◆ What is needed
Only the lines from the start of the entries through the line with "destruct (bk_runners s !! rid) as [r|] eqn:Hr; [|done]. destruct" are wanted; please output them exactly.

(Stored items)
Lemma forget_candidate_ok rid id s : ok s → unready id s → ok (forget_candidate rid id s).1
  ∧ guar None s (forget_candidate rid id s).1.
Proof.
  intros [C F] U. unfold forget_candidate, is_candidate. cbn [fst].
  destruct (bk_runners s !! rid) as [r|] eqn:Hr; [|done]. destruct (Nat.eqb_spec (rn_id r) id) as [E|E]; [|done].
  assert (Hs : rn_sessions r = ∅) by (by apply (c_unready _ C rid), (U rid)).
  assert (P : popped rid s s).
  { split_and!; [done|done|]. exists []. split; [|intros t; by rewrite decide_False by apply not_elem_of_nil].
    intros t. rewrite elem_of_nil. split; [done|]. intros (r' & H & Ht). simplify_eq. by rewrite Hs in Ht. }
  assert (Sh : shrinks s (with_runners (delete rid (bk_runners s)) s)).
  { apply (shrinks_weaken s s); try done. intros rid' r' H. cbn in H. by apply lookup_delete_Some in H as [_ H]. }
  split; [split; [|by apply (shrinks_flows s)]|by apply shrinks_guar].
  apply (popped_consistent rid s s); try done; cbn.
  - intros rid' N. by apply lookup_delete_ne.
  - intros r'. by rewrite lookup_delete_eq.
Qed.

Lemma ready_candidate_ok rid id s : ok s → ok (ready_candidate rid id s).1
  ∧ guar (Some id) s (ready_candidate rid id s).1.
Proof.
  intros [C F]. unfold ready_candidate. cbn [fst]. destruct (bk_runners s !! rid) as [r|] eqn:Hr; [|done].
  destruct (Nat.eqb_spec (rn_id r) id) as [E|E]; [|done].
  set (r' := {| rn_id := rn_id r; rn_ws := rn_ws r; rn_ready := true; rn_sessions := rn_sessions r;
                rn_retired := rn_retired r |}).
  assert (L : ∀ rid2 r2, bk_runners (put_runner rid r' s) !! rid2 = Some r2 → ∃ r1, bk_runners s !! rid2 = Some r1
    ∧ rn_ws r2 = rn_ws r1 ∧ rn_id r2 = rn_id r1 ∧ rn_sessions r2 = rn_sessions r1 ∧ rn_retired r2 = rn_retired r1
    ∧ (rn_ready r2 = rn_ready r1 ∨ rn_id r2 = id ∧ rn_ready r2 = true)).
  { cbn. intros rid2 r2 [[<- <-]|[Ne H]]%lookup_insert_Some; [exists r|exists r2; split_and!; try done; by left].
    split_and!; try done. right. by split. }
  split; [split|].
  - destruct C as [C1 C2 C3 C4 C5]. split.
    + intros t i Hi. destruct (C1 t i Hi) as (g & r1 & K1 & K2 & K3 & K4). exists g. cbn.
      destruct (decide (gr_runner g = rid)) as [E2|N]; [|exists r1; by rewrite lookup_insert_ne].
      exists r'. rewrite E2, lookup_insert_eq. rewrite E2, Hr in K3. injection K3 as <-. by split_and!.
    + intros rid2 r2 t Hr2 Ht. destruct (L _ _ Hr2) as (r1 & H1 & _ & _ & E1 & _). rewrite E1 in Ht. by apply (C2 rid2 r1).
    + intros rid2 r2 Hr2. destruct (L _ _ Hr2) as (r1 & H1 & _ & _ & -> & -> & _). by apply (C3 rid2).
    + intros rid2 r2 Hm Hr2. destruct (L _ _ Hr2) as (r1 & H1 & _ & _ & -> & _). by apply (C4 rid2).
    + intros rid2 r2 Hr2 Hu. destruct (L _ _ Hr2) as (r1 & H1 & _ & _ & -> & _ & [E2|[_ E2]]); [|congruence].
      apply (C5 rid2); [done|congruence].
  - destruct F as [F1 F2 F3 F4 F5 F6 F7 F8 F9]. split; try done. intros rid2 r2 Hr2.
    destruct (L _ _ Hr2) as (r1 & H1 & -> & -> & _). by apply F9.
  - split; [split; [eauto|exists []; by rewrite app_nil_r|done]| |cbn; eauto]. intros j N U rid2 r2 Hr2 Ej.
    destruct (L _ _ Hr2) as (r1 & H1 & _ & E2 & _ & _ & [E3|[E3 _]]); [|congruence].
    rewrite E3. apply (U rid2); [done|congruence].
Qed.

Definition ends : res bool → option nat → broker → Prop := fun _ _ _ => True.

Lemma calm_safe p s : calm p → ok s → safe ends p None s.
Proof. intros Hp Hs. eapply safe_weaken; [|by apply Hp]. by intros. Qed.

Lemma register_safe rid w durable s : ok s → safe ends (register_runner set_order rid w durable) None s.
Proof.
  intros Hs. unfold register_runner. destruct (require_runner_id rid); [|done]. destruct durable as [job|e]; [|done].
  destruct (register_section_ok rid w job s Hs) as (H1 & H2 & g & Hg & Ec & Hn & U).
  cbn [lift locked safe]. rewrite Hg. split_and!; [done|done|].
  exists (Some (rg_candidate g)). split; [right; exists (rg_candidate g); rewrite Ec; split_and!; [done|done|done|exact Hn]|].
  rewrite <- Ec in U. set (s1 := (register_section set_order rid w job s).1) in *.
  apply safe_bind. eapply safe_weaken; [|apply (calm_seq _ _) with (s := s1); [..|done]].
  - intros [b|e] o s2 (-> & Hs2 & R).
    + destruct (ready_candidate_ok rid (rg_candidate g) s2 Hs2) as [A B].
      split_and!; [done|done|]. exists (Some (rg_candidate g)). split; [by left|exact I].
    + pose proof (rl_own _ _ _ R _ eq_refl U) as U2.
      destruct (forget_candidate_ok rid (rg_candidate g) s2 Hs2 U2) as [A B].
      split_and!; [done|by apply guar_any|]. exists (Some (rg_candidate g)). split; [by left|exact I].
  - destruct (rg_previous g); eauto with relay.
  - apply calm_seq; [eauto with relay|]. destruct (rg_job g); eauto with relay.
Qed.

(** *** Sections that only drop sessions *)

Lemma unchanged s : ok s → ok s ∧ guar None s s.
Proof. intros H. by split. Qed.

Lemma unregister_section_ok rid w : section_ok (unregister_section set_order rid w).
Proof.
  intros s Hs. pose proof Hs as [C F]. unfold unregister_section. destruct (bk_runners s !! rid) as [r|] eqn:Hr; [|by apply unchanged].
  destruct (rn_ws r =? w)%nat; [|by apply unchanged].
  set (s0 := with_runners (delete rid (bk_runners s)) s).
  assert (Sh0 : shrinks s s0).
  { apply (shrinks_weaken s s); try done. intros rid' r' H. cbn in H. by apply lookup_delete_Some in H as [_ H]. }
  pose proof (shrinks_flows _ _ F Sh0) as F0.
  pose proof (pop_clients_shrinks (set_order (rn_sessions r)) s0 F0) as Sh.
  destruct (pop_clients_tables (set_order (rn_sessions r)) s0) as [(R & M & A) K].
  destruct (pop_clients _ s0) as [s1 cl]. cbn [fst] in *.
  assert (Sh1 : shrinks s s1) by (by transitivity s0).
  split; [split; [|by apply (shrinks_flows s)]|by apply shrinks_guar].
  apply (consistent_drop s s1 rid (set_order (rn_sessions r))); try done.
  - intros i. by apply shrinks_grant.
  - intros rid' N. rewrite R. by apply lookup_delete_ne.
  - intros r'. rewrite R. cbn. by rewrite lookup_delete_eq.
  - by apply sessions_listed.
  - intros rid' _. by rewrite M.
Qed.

◆ Output for this exercise
Lemma forget_candidate_ok rid id s : ok s → unready id s → ok (forget_candidate rid id s).1
  ∧ guar None s (forget_candidate rid id s).1.
Proof.
  intros [C F] U. unfold forget_candidate, is_candidate. cbn [fst].
  destruct (bk_runners s !! rid) as [r|] eqn:Hr; [|done]. destruct (Nat.eqb_spec (rn_id r) id) as [E|E]; [|done].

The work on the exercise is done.